SHANGHAI–China’s explosive growth has made it home to the world’s fastest growing brands, expanding at a pace nearly 8 times faster than overall global rate, new research from Brand Finance shows.
“The country’s impressive portfolio of high-performing brands has claimed 9 spots among the top 10 brands with the largest increase in brand value over the last decade,” the report said.
The combined brand value of Chinese brands in the Brand Finance Global 500 ranking of the world’s most valuable brands has risen 1,100 percent increase from $111 billion in 2010 to $1,334 billion in 2020.
“This is by far faster than brand value growth recorded by brands from any other country, with – for instance – the United States seeing a 177 percent and Japan a 94 percent increase, and nearly eight times faster than the overall growth of brand value within the Brand Finance Global 500 ranking – 143 percent,” it said.
The most valuable Chinese brands are financial institutions ICBC and Ping An, which sit in the first two spots, followed by phone maker Huawei. The top end of the ranking is dominated by finance, tech, utilities and telecommunications–it’s not until the 74th spot that a clothing and sportswear brand, Anta, appears–but ecommerce giants made a strong showing.
WeChat was ranked seventh, while its parent group Tencent was tenth. Taobao ranked 13th, TMall was 15th, and B2B site Alibaba.com was 22nd, with the report noting that Alibaba.com had grown a staggering 4,029 percent over last 10 years. NetEase was 30th and JD.com came in 31st, while Pinduoduo was ranked 122nd. Tik-Tok-owner Bytedance appeared for the first time on the list this year.
By geography, the key areas of Beijing, Guangdong, Zhejiang, Shanghai, and Hong Kong contributed the most brand value to this year’s Brand Finance China 500. But Beijing remained in a league of its own with its 100 brands in the ranking reaching a cumulative brand value of $787.2 billion, equating to 42 percent of total brand value. China’s southern hub, the Greater Bay Area, is increasing its share, however.
“The number of brands in the Brand Finance China 500 2020 ranking coming from the Greater Bay Area, which includes Guangdong, Hong Kong, and Macau have increased from 135 brands in 2019 to 138 brands in 2020, with a total value of $532.6 billion, which accounts for more than a quarter of the total brand value in the table. The great performance of the region demonstrates the success of China’s Reform and Opening-Up policy on Shenzhen’s 40th anniversary,” the report said.
Property developer Joy City, with an estimated brand value of $2.7 billion stood out in particular as the real estate sector’s and Beijing’s strongest brand. The company has a solid reputation across China for being trendy and forward thinking and in May last year, the brand launched Le Joy Hotel, the group’s first hotel brand, further expanding its portfolio of properties.

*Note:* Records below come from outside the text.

(** The elements of a path: the longest runs without a slash. *)
Fixpoint split_path (cur path : list Z) : list (list Z) :=
  match path with
  | [] => if decide (cur = []) then [] else [cur]
  | c :: path' =>
      if c =? 47 then (if decide (cur = []) then [] else [cur]) ++ split_path [] path'
      else split_path (cur ++ [c]) path'
  end.
Definition elems (path : list Z) : list (list Z) := split_path [] (cbytes path).

(** The names the loop of [namex] sees, one [skipelem] after the other. *)
Fixpoint path_names (fuel : nat) (path name : list Z) : option (list (list Z)) :=
  match fuel with
  | O => None
  | S k =>
      match skipelem path name with
      | None => Some []
      | Some (path', name') => cons (strncpy DIRSIZ name') <$> path_names k path' name'
      end
  end.

Lemma elems_skip_slashes path : elems (skip_slashes path) = elems path.
Proof.
  induction path as [|c path IH]; [done|]. cbn [skip_slashes]. destruct (Z.eqb_spec c 47) as [->|]; [|done]. rewrite IH. done.
Qed.

Lemma elems_take path : forall cur e r, take_elem path = (e, r) -> split_path cur (cbytes path) =
  (if decide (cur ++ e = []) then [] else [cur ++ e]) ++ elems r.
Proof.
  induction path as [|c path IH]; intros cur e r H; cbn [take_elem] in H.
  - injection H as <- <-. cbn. by rewrite !app_nil_r.
  - cbn [cbytes]. destruct (Z.eqb_spec c 47) as [->|Hc]; cbn [orb] in H.
    + injection H as <- <-. rewrite app_nil_r. cbn. done.
    + destruct (Z.eqb_spec c 0) as [->|H0].
      * injection H as <- <-. cbn. by rewrite !app_nil_r.
      * destruct (take_elem path) as [e' r'] eqn:E. injection H as <- <-. cbn [split_path].
        rewrite (proj2 (Z.eqb_neq _ _) Hc), (IH _ _ _ eq_refl). by rewrite <- !app_assoc.
Qed.

Lemma take_elem_length path : forall e r, take_elem path = (e, r) -> (length e + length r = length path)%nat.
Proof.
  induction path as [|c path IH]; intros e r H; cbn [take_elem] in H; [by injection H as <- <-|].
  destruct (_ || _); [by injection H as <- <-|]. destruct (take_elem path) as [e' r'] eqn:E. injection H as <- <-.
  cbn [length]. specialize (IH _ _ eq_refl). lia.
Qed.

Lemma take_elem_nonzero path : forall e r, take_elem path = (e, r) -> Forall (fun c => c <> 0) e.
Proof.
  induction path as [|c path IH]; intros e r H; cbn [take_elem] in H; [by injection H as <- <-|].
  destruct (Z.eqb_spec c 47); cbn [orb] in H; [by injection H as <- <-|].
  destruct (Z.eqb_spec c 0); [by injection H as <- <-|]. destruct (take_elem path) as [e' r'] eqn:E. injection H as <- <-.
  constructor; [done|]. by eapply IH.
Qed.

Lemma skip_slashes_length path : (length (skip_slashes path) <= length path)%nat.
Proof. induction path as [|c path IH]; cbn; [lia|]. destruct (c =? 47); cbn; lia. Qed.

Lemma strncpy_take n : forall l, Forall (fun c => c <> 0) l -> strncpy n (take n l) = strncpy n l.
Proof.
  induction n as [|n IH]; intros l H; [done|]. destruct H as [|c l Hc Hl]; [done|]. cbn [take strncpy hd tl].
  by rewrite (proj2 (Z.eqb_neq _ _) Hc), IH.
Qed.

Lemma strncpy_end n : forall l t, Forall (fun c => c <> 0) l -> strncpy n (l ++ 0 :: t) = strncpy n l.
Proof.
  induction n as [|n IH]; intros l t H; [done|]. destruct H as [|c l Hc Hl]; [done|]. cbn [app strncpy hd tl].
  by rewrite (proj2 (Z.eqb_neq _ _) Hc), IH.
Qed.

“As with all real estate brands across the sector, Joy City will have to learn and grow from the repercussions of and trends borne out of the COVID-19 pandemic,” Scott Chen, managing director at Brand Finance China, commented. “With a large chunk of the brand’s revenue hailing from its shopping mall business, Joy City will have to be ready to tackle the challenges of the steep rise in demand for online shopping and prolonged social distancing rules, which will no doubt have implications for the popularity of malls in general.”

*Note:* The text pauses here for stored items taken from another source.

Lemma wakeup_run c s :
  held s = [] -> length (ptable s) = NPROC ->
  wakeup c s = (Ok tt, set_ptable (map (woken c) (ptable s)) s).
Proof.
  intros Hh Hl. unfold wakeup. destruct s. simpl in *. subst. pstep1.
  erewrite (bind_ok (wakeup1 c)) by by apply wakeup1_run. pcbn.
  erewrite release_run; [|reflexivity|apply not_elem_of_nil]. done.
Qed.

(** What [kill] does to the process it finds. *)
Definition slain (p : proc) : proc :=
  let p' := set_killed true p in if is_state SLEEPING p then set_state RUNNABLE p' else p'.

Lemma kill_found n s i p :
  held s = [] -> find_from (fun p => pid p =? n) (ptable s) 0 = Some i -> ptable s !! i = Some p ->
  kill n s = (Ok 0, set_ptable (<[i := slain p]> (ptable s)) s).
Proof.
  intros Hh Hf Hp. unfold kill, slain. destruct s. simpl in *. subst. do 2 pstep1. rewrite Hf. do 2 pstep1.
  change (is_state SLEEPING (set_killed true p)) with (is_state SLEEPING p).
  destruct (is_state SLEEPING p); [do 2 pstep1; done|]. unfold bind at 1, ret. by pstep1.
Qed.

Lemma kill_missing n s :
  held s = [] -> find_from (fun p => pid p =? n) (ptable s) 0 = None -> kill n s = (Ok (-1), s).
Proof.
  intros Hh Hf. unfold kill. destruct s. simpl in *. subst. do 2 pstep1. rewrite Hf. by pstep1.
Qed.

(** ** Exit *)

Fixpoint close_env (fs : list (option nat)) : M E unit :=
  match fs with
  | [] => ret tt
  | None :: fs' => close_env fs'
  | Some f :: fs' => e_fileclose f ;; close_env fs'
  end.
(** tickets are set without a check: a process that sets the tickets of the
    only process of level 0 to zero makes the next draw divide by zero. *)
Theorem lottery_divides_by_zero :
  fst ((set_process_ticket 1 0 ;; run_first_level_processes 0 run) (start [ready 1 0 10 10]))
  = UB "division by zero".
Proof. vm_compute. reflexivity. Qed.
End Demo.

Other notable mall developers include Vanke, Greenland, China Resources, Longfor Properties, Poly Real Estate, Evergrande, Dalian Wanda, Sun Hung Kai Properties, and New World Development. Fashion brands that made the ranking include Heilan Home, Bosideng, Li Ning, 361 Degrees, Peacebird, Metersbonwe, La Chapelle and Staccato. Beauty companies Pechoin and Chando also feature.
The Brand Finance survey is not the only piece of data reflecting China’s rise. For the second year in a row, the nation has dominated the Fortune Global 500 list, accounting for 133 of the top 500 global companies by revenue, with the U.S. in second with 121.

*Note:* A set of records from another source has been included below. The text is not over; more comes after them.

Lemma table_ok_zombie l n cur ini i x :
  table_ok l n cur ini -> l !! i = Some x -> active x -> ofile x = replicate NOFILE None ->
  ini <> Some i -> (forall j p, l !! j = Some p -> parent p <> Some i) ->
  table_ok (<[i := set_state ZOMBIE x]> l) n cur ini.
Proof.
  intros [Hlen Huq Hpid Hrun Hst Hmem Hpar Hfi Hini] Hx Ha Ho Hi Hno.
  assert (Hnu : state x <> UNUSED) by (unfold active in Ha; intuition congruence).
  assert (C : forall j p, <[i := set_state ZOMBIE x]> l !! j = Some p ->
             exists p0, l !! j = Some p0 /\ ((p = p0 /\ j <> i) \/ (p = set_state ZOMBIE x /\ p0 = x))).
  { intros j p H. apply list_lookup_insert_Some in H as [(-> & -> & _)|[H1 H2]]; [exists x|exists p]; repeat split; auto. }
  split.
  - by rewrite length_insert.
  - intros j m p r Hj Hm. destruct (C _ _ Hj) as (p0 & Hp0 & Hp1), (C _ _ Hm) as (r0 & Hr0 & Hr1).
    replace (pid p) with (pid p0) by (destruct Hp1 as [[-> _]|[-> ->]]; done).
    replace (pid r) with (pid r0) by (destruct Hr1 as [[-> _]|[-> ->]]; done). by eapply Huq.
  - intros j p H. destruct (C _ _ H) as (p0 & Hp0 & [[-> _]|[-> ->]]); [by apply (Hpid j)|].
    cbn [pid set_state state]. destruct (Hpid _ _ Hp0) as [H1 H2]. split; [done|]. intros _. by apply H2.
  - intros j p H Hr. destruct (C _ _ H) as (p0 & Hp0 & [[-> _]|[-> ->]]); [by apply (Hrun j p0)|done].
  - intros j p H. destruct (C _ _ H) as (p0 & Hp0 & [[-> _]|[-> ->]]); [by apply (Hst j)|done].
  - intros j p H. destruct (C _ _ H) as (p0 & Hp0 & [[-> _]|[-> ->]]); [by apply (Hmem j)|].
    intros _. by apply (Hmem _ _ Hp0).
  - intros j p k H Hk. destruct (C _ _ H) as (p0 & Hp0 & Hp1).
    assert (Hk0 : parent p0 = Some k) by (destruct Hp1 as [[<- _]|[-> ->]]; done).
    destruct (Hpar j p0 k Hp0 Hk0) as (H1 & q & Hq & Haq). split; [destruct Hp1 as [[-> _]|[-> _]]; done|].
    exists q. split; [|done]. rewrite list_lookup_insert_ne; [done|]. intros <-. by apply (Hno j p0).
  - intros j p H. destruct (C _ _ H) as (p0 & Hp0 & [[-> _]|[-> ->]]); [by apply (Hfi j)|].
    cbn [ofile set_state]. by rewrite Ho, length_replicate.
  - intros k Hk. destruct (Hini k Hk) as (q & Hq & Haq). exists q. split; [|done].
    rewrite list_lookup_insert_ne; congruence.
Qed.

Lemma exit_table_ok cur x l n c ini :
  table_ok l n c ini -> l !! cur = Some x -> active x -> ini <> Some cur ->
  table_ok (exit_table cur ini x l) n c ini.
Proof.
  intros Hok Hx Ha Hi. unfold exit_table.
  set (x1 := set_cwd None (set_ofile (replicate NOFILE None) x)).
  assert (H0 : table_ok (<[cur := x1]> l) n c ini) 
    by (apply (table_ok_edit l n c ini cur x); try done; intros Hs1; by apply (t_run _ _ _ _ Hok cur x)).
  set (l1 := map (woken (chan_of (parent x))) (<[cur := x1]> l)).
  assert (H1 : table_ok l1 n c ini) by (eapply table_ok_quiet; [apply Forall2_quiet_map; auto with proc|exact H0]).
  pose proof (table_ok_adopt l1 n cur c ini H1) as H2.
  set (l2 := wake_if (existsb (zombie_child cur) l1) (chan_of ini) (map (adopted cur ini) l1)).
  assert (H3 : table_ok l2 n c ini).
  { unfold l2, wake_if. destruct (existsb _ _); [|done]. eapply table_ok_quiet; [|exact H2]. apply Forall2_quiet_map. auto with proc. }
  assert (Hy : l2 !! cur = Some (wake1_if (existsb (zombie_child cur) l1) (chan_of ini)
                                  (adopted cur ini (woken (chan_of (parent x)) x1)))).
  { unfold l2. rewrite wake_if_lookup. unfold l1. rewrite !list_lookup_fmap, list_lookup_insert_eq; [done|].
    by eapply lookup_lt_Some. }
  rewrite Hy.
  assert (Hw : forall w d p, quiet p (wake1_if w d p)) by (intros [] d p; cbn; auto with proc).
  apply table_ok_zombie; try done.
  - apply (quiet_active _ _ (Hw _ _ _)). unfold active. destruct (adopted_fields cur ini (woken (chan_of (parent x)) x1)) as (_ & -> & _).
    by apply (quiet_active _ _ (quiet_woken (chan_of (parent x)) x1)).
  - rewrite (q_ofile _ _ (Hw _ _ _)). destruct (adopted_fields cur ini (woken (chan_of (parent x)) x1)) as (_ & _ & _ & _ & -> & _).
    by rewrite (q_ofile _ _ (quiet_woken (chan_of (parent x)) x1)).
  - intros j p Hp. unfold l2 in Hp. rewrite wake_if_lookup, list_lookup_fmap in Hp.
    destruct (l1 !! j) as [p0|]; [|done]. injection Hp as <-. rewrite (q_parent _ _ (Hw _ _ _)).
    destruct (adopted_fields cur ini p0) as (_ & _ & _ & _ & _ & ->). by case_decide.
Qed.

(** ** Stepping through code whose calls to the environment are unknown *)

Section Stepping.
Context {E : Type} {ENV : Env E}.
Implicit Types s : pstate E.

Lemma wp_call {A} (m : M E A) s Q : (forall a e', Q a (set_env e' s)) -> wp (call m) s Q.
Proof. intros H. apply wp_zoom. intros a e' _. apply H. Qed.

Lemma wp_getp i x s Q : ptable s !! i = Some x -> Q x s -> wp (getp i) s Q.
Proof. intros H. by apply wp_run, getp_run. Qed.

Lemma wp_updp i x f s Q :
  ptable s !! i = Some x -> Q tt (set_ptable (<[i := f x]> (ptable s)) s) -> wp (updp i f) s Q.
Proof. intros H. by apply wp_run, updp_run. Qed.

Lemma wp_dup_files fs : forall i np y s Q,
  ptable s !! np = Some y ->
  (forall gs e', length gs = length (ofile y) ->
     Q tt (set_env e' (set_ptable (<[np := set_ofile gs y]> (ptable s)) s))) ->
  wp (dup_files np fs i) s Q.
Proof.
  induction fs as [|[f|] fs IH]; intros i np y s Q Hy HQ; cbn [dup_files].
  - eapply wp_run; [reflexivity|]. specialize (HQ (ofile y) (env s) eq_refl).
    replace (set_ofile (ofile y) y) with y in HQ by by destruct y.
    rewrite list_insert_id in HQ by done. by destruct s.
  - apply wp_bind, wp_call. intros g e1. apply wp_bind. eapply wp_updp; [exact Hy|].
    eapply IH; [cbn; apply list_lookup_insert_eq; by eapply lookup_lt_Some|].
    intros gs e' Hg. cbn [ofile set_ofile] in Hg. rewrite length_insert in Hg. specialize (HQ gs e' Hg). pcbn.
    rewrite list_insert_insert_eq. exact HQ.
  - by apply (IH (S i) np y).
Qed.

“While many of the leading Chinese companies on the list – Sinopec Group, State Grid Corporation of China, China National Petroleum – primarily operate within their domestic market, their growing revenues in 2019 highlight the size of China’s fast-growing market,” Lux Research senior analyst Yuang-Sheng Yu said.
“Other companies, such as Tencent, Huawei, and Alibaba, are also quickly reaching the international market, and this will likely be a continuing trend as the country attempts to transform itself into the world’s leading provider of advanced technologies and higher-value-added products and services across several key industries.”